Even though NDR kinases have been linked directly to the regulation of MQC through one of the most important pathways involving PINK1/PARKIN, direct evidence is still missing that demonstrates the role of this family of kinases in energy metabolism, oxidative phosphorylation and related processes that are a consequence of mitochondrial activity. Some indirect evidence comes from observations related to the other mammalian NDR kinases LATS1 and LATS2. Cells that are actively dividing rely on glutamine as a metabolic source to support the building of molecules needed for growth and to replenish the carbon pool within the mitochondria. Increased ROS production after glutaminolysis inhibition activates RAS homolog family member A (RhoA), which suppresses LATS1 phosphorylation. This event prevents the phosphorylation of YAP1 resulting in its nuclear transport and transcription of downstream targets such as Sestrin 2, which leads to suppression of mTORC1 and activates survival mechanisms such as autophagy (Kim et al., 2023).

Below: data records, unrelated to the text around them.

(** A replacement by white space keeps a string of white space one. *)
Lemma replace_space_by_space (re : regex) (t : template) (s : jsstring) :
  (forall g, all_space (expand t g)) -> all_space s ->
  forall skip, all_space (replace_go re t skip s).
Proof.
  intros Ht Hs; induction Hs as [|c s Hc Hs IH]; intros skip; simpl.
  - constructor.
  - destruct skip as [|k]; [|apply IH].
    destruct (match_here (r_atoms re) (c :: s)) as [counts|].
    + destruct (total counts) as [|n].
      * constructor; [assumption | apply IH].
      * apply Forall_app; split; [apply Ht | apply IH].
    + constructor; [assumption | apply IH].
Qed.

End RegexFacts.

(** ** [TextPreprocessor] *)

(** C9.  The option [preserveOriginalStructure] is part of the options
    record and is never consulted: whatever it holds, [preprocessText]
    returns the same string for the same text and the same other
    options. *)
Theorem preserveOriginalStructure_is_ignored :
  forall (rawText : jsstring) (preserve preserve' field header ws : option bool),
    preprocessText rawText (mkOptions preserve field header ws)
    = preprocessText rawText (mkOptions preserve' field header ws).
Proof. intros; reflexivity. Qed.

Lemma expand_space_literal (w g : jsstring) :
  all_space w -> all_space (expand [Lit w] g).
Proof. intros H; simpl; rewrite app_nil_r; exact H. Qed.

Lemma preprocessText_all_space (rawText : jsstring) (options : PreprocessingOptions) :
  all_space rawText -> preprocessText rawText options = [].
Proof.
  intros H; unfold preprocessText; cbv zeta.
  set (s1 := if with_default true (normalizeWhitespace options)
             then replace_all re_whitespace [Lit [SP]] rawText else rawText).
  assert (H1 : all_space s1).
  { subst s1; destruct (with_default true _); [|assumption].
    apply replace_space_by_space; [|assumption].
    intros g; apply expand_space_literal; repeat constructor. }
  clearbody s1.
  set (s2 := if with_default true (addFieldMarkers options) then _ else s1).
  assert (H2 : s2 = s1).
  { subst s2; destruct (with_default true _); [|reflexivity].
    apply replace_upper_on_space; auto. }
  rewrite H2; clear s2 H2.
  set (s3 := if with_default true (addHeaderMarkers options) then _ else s1).
  assert (H3 : s3 = s1).
  { subst s3; destruct (with_default true _); [|reflexivity].
    apply replace_upper_on_space; simpl; auto. }
  rewrite H3; clear s3 H3.
  apply trim_all_space, replace_space_by_space; [|assumption].
  intros g; apply expand_space_literal; repeat constructor.
Qed.

(** The options a caller passes are the options the code reads. *)
Lemma destructured_options (options : PreprocessingOptions) :
  destructured (options_object options) (js "preserveOriginalStructure") false
  = with_default false (preserveOriginalStructure options)
  /\ destructured (options_object options) (js "addFieldMarkers") true
     = with_default true (addFieldMarkers options)
  /\ destructured (options_object options) (js "addHeaderMarkers") true
     = with_default true (addHeaderMarkers options)
  /\ destructured (options_object options) (js "normalizeWhitespace") true
     = with_default true (normalizeWhitespace options).
Proof.
  destruct options as [[p|] [f|] [h|] [w|]]; repeat split; reflexivity.
Qed.

(** With a string to work on, the steps of [preprocessText] are the calls
    of the string methods, none of which throws. *)
Lemma run_on_a_string (rawText : jsstring) (w f h : bool) :
  (cleaned <- (if w
               then call_replace (Some (JStr rawText)) re_whitespace [Lit [SP]]
               else ret (Some (JStr rawText))) ;;
   cleaned <- (if f
               then call_replace cleaned re_field [Lit [LF]; Group1; Lit [COLON]]
               else ret cleaned) ;;
   cleaned <- (if h
               then call_replace cleaned re_header [Lit [LF; LF]; Group1]
               else ret cleaned) ;;
   cleaned <- call_replace cleaned re_newlines [Lit [LF; LF]] ;;
   cleaned <- call_trim cleaned ;;
   ret cleaned)
  = ret (Some (JStr
      (trim (replace_all re_newlines [Lit [LF; LF]]
         (let s1 := if w then replace_all re_whitespace [Lit [SP]] rawText
                    else rawText in
          let s2 := if f then replace_all re_field [Lit [LF]; Group1; Lit [COLON]] s1
                    else s1 in
          if h then replace_all re_header [Lit [LF; LF]; Group1] s2 else s2))))).
Proof. destruct w, f, h; reflexivity. Qed.

(** A value that is no string makes the first method call throw. *)
Lemma run_preprocessText_needs_a_string (rawText options : jsvalue) :
  (forall s, rawText <> Some (JStr s)) ->
  exists e, result (run_preprocessText rawText options) = Raised e.
Proof.
  intros Hno. unfold run_preprocessText.
  destruct options as [[|ob|oq|os|oitems|ofields]|];
    try (eexists; reflexivity); cbv zeta;
    repeat match goal with
           | |- context [if ?c then _ else _] => destruct c
           end;
    destruct rawText as [[|b|q|s|items|fields]|];
    try (eexists; reflexivity); exfalso; apply (Hno s); reflexivity.
Qed.

(** C4.  [preprocessText] is total on strings.  Run as the program runs
    it, where a method call on a value that is no string throws, the
    function called with any string and any combination of the
    recognized options (each set to true, set to false or left out), or
    with no options at all, performs no effect, throws nothing and
    returns a string, namely the one the typed function computes.  This
    covers the empty string and every string of white space, for which
    that string is the empty one, and a string that is itself a result
    of the function. *)
Theorem preprocessText_total :
  forall (rawText : jsstring) (options : PreprocessingOptions),
    run_preprocessText (Some (JStr rawText)) (Some (options_object options))
    = ret (Some (JStr (preprocessText rawText options)))
    /\ run_preprocessText (Some (JStr rawText)) None
       = ret (Some (JStr (preprocessText rawText no_options)))
    /\ run_preprocessText (Some (JStr (preprocessText rawText options)))
         (Some (options_object options))
       = ret (Some (JStr (preprocessText (preprocessText rawText options) options)))
    /\ (all_space rawText ->
        run_preprocessText (Some (JStr rawText)) (Some (options_object options))
        = ret (Some (JStr []))).
Proof.
  assert (Hrun : forall text options,
            run_preprocessText (Some (JStr text)) (Some (options_object options))
            = ret (Some (JStr (preprocessText text options)))).
  { intros text options.
    destruct (destructured_options options) as (_ & Hf & Hh & Hw).
    unfold run_preprocessText. unfold options_object at 1. cbv zeta.
    fold (options_object options). rewrite Hf, Hh, Hw.
    rewrite run_on_a_string. reflexivity. }
  intros rawText options. split; [apply Hrun|]. split; [|split].
  - exact (run_on_a_string rawText true true true).
  - apply Hrun.
  - intros Hspace. rewrite Hrun, (preprocessText_all_space options Hspace).
    reflexivity.
Qed.
(** Lines 45-142.  The session after an iteration is the session before
    it, unless the request is a VOICE: command whose lookup returned a
    style (voice name and style are set), a LANG: command (the language is
    set) or a SPEED: command whose remainder parsed (the speed is set).
    PING, QUIT, synthesis requests, empty and oversized frames, undecodable
    payloads, failed commands and interrupted calls change nothing. *)
Theorem session_transition
        (s : session) (w : world) (c : control) (s' : session) (w' : world) :
  cycle (s, w) = (c, (s', w')) ->
  s' = s \/
  exists text,
    request w text /\
    ((startswith text (lit "VOICE:") = true /\
      exists sty e,
        get_voice_style (engine w) (strip (skipn 6 text)) = (Return sty, e) /\
        s' = set_voice (strip (skipn 6 text)) sty s) \/
     (startswith text (lit "LANG:") = true /\
      s' = set_lang (strip (skipn 5 text)) s) \/
     (startswith text (lit "SPEED:") = true /\
      exists x,
        py_float (strip (skipn 6 text)) = Some x /\ s' = set_speed x s)).
Proof.
  intros E. unfold cycle in E.
  destruct (body_cases s w)
    as [[_ H]|[(_ & _ & H)|[(_ & _ & H)|[(_ & _ & _ & H)
       |[(text & R & H)|(_ & w1 & H & _)]]]]];
    rewrite H in E.
  6:{ injection E as _ <- _. auto. }
  - injection E as _ <- _. auto.
  - injection E as _ <- _. auto.
  - apply acked in E. destruct E as [-> _]. auto.
  - cbn [except_clauses] in E.
    destruct (handler_session UnicodeDecodeError s (after_payload w))
      as (c1 & w1 & E1).
    rewrite E1 in E. injection E as _ <- _. auto.
  - assert (K : forall m, respects same_session m -> dispatch text = m ->
                          s' = s).
    { intros m Hm D. rewrite D in E.
      pose proof (same_session_settled m (s, after_payload w) Hm) as S.
      rewrite E in S. exact S. }
    destruct (dispatch_cases text)
      as [[_ D]|[[_ D]|[[Hv D]|[[Hl D]|[[Hs D]|[_ D]]]]]].
    + left. refine (K _ _ D). apply respects_cmd_ping; field_step.
    + left. refine (K _ _ D). apply respects_cmd_quit; field_step.
    + rewrite D, cmd_voice_eq in E. cbv zeta in E.
      change (engine (after_payload w)) with (engine w) in E.
      destruct (get_voice_style (engine w) (strip (skipn 6 text)))
        as [[sty|x|] e] eqn:G.
      * apply acked in E. destruct E as [-> _].
        right. exists text. split; [exact R|]. left. split; [exact Hv|].
        exists sty, e. auto.
      * apply acked in E. destruct E as [-> _]. auto.
      * injection E as _ <- _. auto.
    + rewrite D, cmd_lang_eq in E. apply acked in E. destruct E as [-> _].
      right. exists text. split; [exact R|]. right; left. auto.
    + rewrite D, cmd_speed_eq in E.
      destruct (py_float (strip (skipn 6 text))) as [x|] eqn:F;
        apply acked in E; destruct E as [-> _]; [|auto].
      right. exists text. split; [exact R|]. right; right.
      split; [exact Hs|]. exists x. auto.
    + left. refine (K _ _ D). apply respects_synth; field_step.
Qed.

(** Lines 30 and 111.  No request changes the step count: after any run
    of the loop it is the one the loop started with. *)
Theorem total_steps_constant
        (fuel : nat) (s : session) (w : world) (s' : session) (w' : world) :
  loop fuel (s, w) = Some (s', w') -> total_steps s' = total_steps s.
Proof.
  intros E.
  apply (respects_loop same_steps) in E; try field_step. exact E.
Qed.

(** Lines 45-142.  The engine is called only for a VOICE: command and for
    a synthesis request: after any other iteration (PING, QUIT, LANG:,
    SPEED:, an empty or oversized frame, an undecodable payload, a short
    header) the engine is in the state it was in. *)
Theorem engine_called_only_when_needed
        (s : session) (w : world) (c : control) (s' : session) (w' : world) :
  cycle (s, w) = (c, (s', w')) ->
  engine w' = engine w \/
  exists text,
    request w text /\
    (startswith text (lit "VOICE:") = true \/ is_command text = false).
Proof.
  intros E. unfold cycle in E.
  destruct (body_cases s w)
    as [[_ H]|[(_ & _ & H)|[(_ & _ & H)|[(_ & _ & _ & H)
       |[(text & R & H)|(_ & w1 & H & [Hw|Hw])]]]]];
    rewrite H in E.
  6,7:(injection E as _ _ <-; subst w1; auto).
  - injection E as _ _ <-. auto.
  - injection E as _ _ <-. auto.
  - left.
    match type of E with
    | except_clauses (?m ?st) = _ =>
      pose proof (same_engine_settled m st) as S
    end.
    rewrite E in S. apply S. apply respects_ack; field_step.
  - left. cbn [except_clauses] in E.
    pose proof (respects_handler same_engine) as S.
    specialize (S ltac:(field_step) ltac:(field_step) ltac:(field_step)
                  ltac:(field_step) UnicodeDecodeError (s, after_payload w)).
    rewrite E in S. exact S.
  - assert (K : forall m, respects same_engine m -> dispatch text = m ->
                          engine w' = engine w).
    { intros m Hm D. rewrite D in E.
      pose proof (same_engine_settled m (s, after_payload w) Hm) as S.
      rewrite E in S. exact S. }
    destruct (dispatch_cases text)
      as [[_ D]|[[_ D]|[[Hv D]|[[_ D]|[[_ D]|[Hc D]]]]]].
    + left. refine (K _ _ D). apply respects_cmd_ping; field_step.
    + left. refine (K _ _ D). apply respects_cmd_quit; field_step.
    + right. exists text. auto.
    + left. refine (K _ _ D). apply respects_cmd_lang; field_step.
    + left. refine (K _ _ D). apply respects_cmd_speed; field_step.
    + right. exists text. auto.
Qed.

(** ** Responses on an open and on a closed pipe *)


Lemma ack_closed (s : session) (w : world) :
  stdout_quota w = Some 0%nat ->
  (write_empty_frame ;; ret Continue) (s, w) = (Raise BrokenPipeError, (s, w)).
Proof.
  intros Hq. unfold bind at 1.
  rewrite write_empty_frame_closed by exact Hq. reflexivity.
Qed.

Lemma stdout_write_closed (b : bytes) (s : session) (w : world) :
  stdout_quota w = Some 0%nat ->
  stdout_write b (s, w) = (Raise BrokenPipeError, (s, w)).
Proof. intros Hq. unfold stdout_write. cbn [fst snd]. rewrite Hq. reflexivity. Qed.

Lemma cmd_ping_closed (s : session) (w : world) :
  stdout_quota w = Some 0%nat ->
  cmd_ping (s, w) = (Raise BrokenPipeError, (s, w)).
Proof.
  intros Hq. unfold cmd_ping. unfold bind at 1.
  rewrite stdout_write_closed by exact Hq. reflexivity.
Qed.

Lemma send_frame_closed (hdr pcm : bytes) (s : session) (w : world) :
  stdout_quota w = Some 0%nat ->
  (stdout_write hdr ;; stdout_write pcm ;; stdout_flush ;; ret Continue)
    (s, w)
  = (Raise BrokenPipeError, (s, w)).
Proof.
  intros Hq. unfold bind at 1.
  rewrite stdout_write_closed by exact Hq. reflexivity.
Qed.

Another pathway involves SMAC (second mitochondria-derived activator of caspases), where LATS1 interacts with SMAC and promotes the ubiquitination of apoptosis inhibitor proteins such as X-linked inhibitor of apoptosis (XIAP) (García-Gutiérrez et al., 2022) that participate in mitochondrial permeabilization and cytochrome c release (Zhao et al., 2020).

Genomic instability

It is commonly accepted that as organisms age, an interplay of the elevated rate of genetic mutations with the decline in DNA repair efficiency leads to genomic instability (Gorbunova et al., 2007). Accumulation of various DNA damage exposures, both from environmental and endogenous factors such as ROS and replication errors, are the main threats to genomic integrity. Particularly, the brain has a very high oxygen demand and is enriched with copper and iron molecules that actively participate in ROS generation, which results in substantial ROS-mediated oxidative stress on the genome (Singh et al., 2019). Neurons are one of the longest-lived cells in the body and have a high metabolic activity, thus, strongly depend on DNA repair mechanisms to sustain proper genomic function (Reid et al., 2021).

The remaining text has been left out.